Top of DATASET

Lemma load_project_probes_with_the_old_engine_path_witness :
  audio_worker
    (window (load_project sample_env "song.kproj"
       (Gui (setup_ui sample_env ∅ "font" "tmp") ∅
          {["song.kproj" :=
              Ok (Project "3.0" (Some {["audio" := "/music/a.mp3"]})
                    (Some (SettingsDoc None None None None None None None None
                             (Some "/opt/ffmpeg") None None None None)))]})).2)
    = Some ("ffmpeg", "/music/a.mp3") ∧
  ffmpeg_path
    (window (load_project sample_env "song.kproj"
       (Gui (setup_ui sample_env ∅ "font" "tmp") ∅
          {["song.kproj" :=
              Ok (Project "3.0" (Some {["audio" := "/music/a.mp3"]})
                    (Some (SettingsDoc None None None None None None None None
                             (Some "/opt/ffmpeg") None None None None)))]})).2)
    = "/opt/ffmpeg".
Proof.
  destruct (load_project_probes_with_the_old_engine_path sample_env "song.kproj"
              (Project "3.0" (Some {["audio" := "/music/a.mp3"]})
                 (Some (SettingsDoc None None None None None None None None
                          (Some "/opt/ffmpeg") None None None None)))
              (Gui (setup_ui sample_env ∅ "font" "tmp") ∅
                 {["song.kproj" :=
                     Ok (Project "3.0" (Some {["audio" := "/music/a.mp3"]})
                           (Some (SettingsDoc None None None None None None None None
                                    (Some "/opt/ffmpeg") None None None None)))]}))
    as (Haudio & Hengine & _); [discriminate|apply lookup_singleton_eq|].
  split.
  - apply (Haudio {["audio" := "/music/a.mp3"]});
      [reflexivity|apply lookup_singleton_eq|discriminate].
  - eapply Hengine; [reflexivity| |reflexivity|discriminate].
    repeat constructor; unfold fits_c_int; simpl; lia.
Defined.

(** A document with a size beyond the C [int]s: the probe is started, the
    error dialog is shown and the engine path of the document is not taken
    over. *)
Example oversized_size_stops_the_load :
  ffmpeg_path
    (window (load_project sample_env "song.kproj"
       (Gui (setup_ui sample_env ∅ "font" "tmp") ∅
          {["song.kproj" :=
              Ok (Project "3.0" (Some {["audio" := "/music/a.mp3"]})
                    (Some (SettingsDoc None None (Some 2147483648) None (Some "#112233") None
                             None None (Some "/opt/ffmpeg") None None None None)))]})).2)
    = "ffmpeg" ∧
  length
    (dialogs
       (window (load_project sample_env "song.kproj"
          (Gui (setup_ui sample_env ∅ "font" "tmp") ∅
             {["song.kproj" :=
                 Ok (Project "3.0" (Some {["audio" := "/music/a.mp3"]})
                       (Some (SettingsDoc None None (Some 2147483648) None (Some "#112233") None
                                None None (Some "/opt/ffmpeg") None None None None)))]})).2))
    = 1%nat.
Proof. split; vm_compute; reflexivity. Qed.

Bottom of DATASET

**WHAT YOU NEED TO DO**
Copy each line of the listing verbatim.

**TASK SOLUTION**
Lemma load_project_probes_with_the_old_engine_path_witness :
  audio_worker
    (window (load_project sample_env "song.kproj"
       (Gui (setup_ui sample_env ∅ "font" "tmp") ∅
          {["song.kproj" :=
              Ok (Project "3.0" (Some {["audio" := "/music/a.mp3"]})
                    (Some (SettingsDoc None None None None None None None None
                             (Some "/opt/ffmpeg") None None None None)))]})).2)
    = Some ("ffmpeg", "/music/a.mp3") ∧
  ffmpeg_path
    (window (load_project sample_env "song.kproj"
       (Gui (setup_ui sample_env ∅ "font" "tmp") ∅
          {["song.kproj" :=
              Ok (Project "3.0" (Some {["audio" := "/music/a.mp3"]})
                    (Some (SettingsDoc None None None None None None None None
                             (Some "/opt/ffmpeg") None None None None)))]})).2)
    = "/opt/ffmpeg".
Proof.
  destruct (load_project_probes_with_the_old_engine_path sample_env "song.kproj"
              (Project "3.0" (Some {["audio" := "/music/a.mp3"]})
                 (Some (SettingsDoc None None None None None None None None
                          (Some "/opt/ffmpeg") None None None None)))
              (Gui (setup_ui sample_env ∅ "font" "tmp") ∅
                 {["song.kproj" :=
                     Ok (Project "3.0" (Some {["audio" := "/music/a.mp3"]})
                           (Some (SettingsDoc None None None None None None None None
                                    (Some "/opt/ffmpeg") None None None None)))]}))
    as (Haudio & Hengine & _); [discriminate|apply lookup_singleton_eq|].
  split.
  - apply (Haudio {["audio" := "/music/a.mp3"]});
      [reflexivity|apply lookup_singleton_eq|discriminate].
  - eapply Hengine; [reflexivity| |reflexivity|discriminate].
    repeat constructor; unfold fits_c_int; simpl; lia.
Defined.

(** A document with a size beyond the C [int]s: the probe is started, the
    error dialog is shown and the engine path of the document is not taken
    over. *)
Example oversized_size_stops_the_load :
  ffmpeg_path
    (window (load_project sample_env "song.kproj"
       (Gui (setup_ui sample_env ∅ "font" "tmp") ∅
          {["song.kproj" :=
              Ok (Project "3.0" (Some {["audio" := "/music/a.mp3"]})
                    (Some (SettingsDoc None None (Some 2147483648) None (Some "#112233") None
                             None None (Some "/opt/ffmpeg") None None None None)))]})).2)
    = "ffmpeg" ∧
  length
    (dialogs
       (window (load_project sample_env "song.kproj"
          (Gui (setup_ui sample_env ∅ "font" "tmp") ∅
             {["song.kproj" :=
                 Ok (Project "3.0" (Some {["audio" := "/music/a.mp3"]})
                       (Some (SettingsDoc None None (Some 2147483648) None (Some "#112233") None
                                None None (Some "/opt/ffmpeg") None None None None)))]})).2))
    = 1%nat.
Proof. split; vm_compute; reflexivity. Qed.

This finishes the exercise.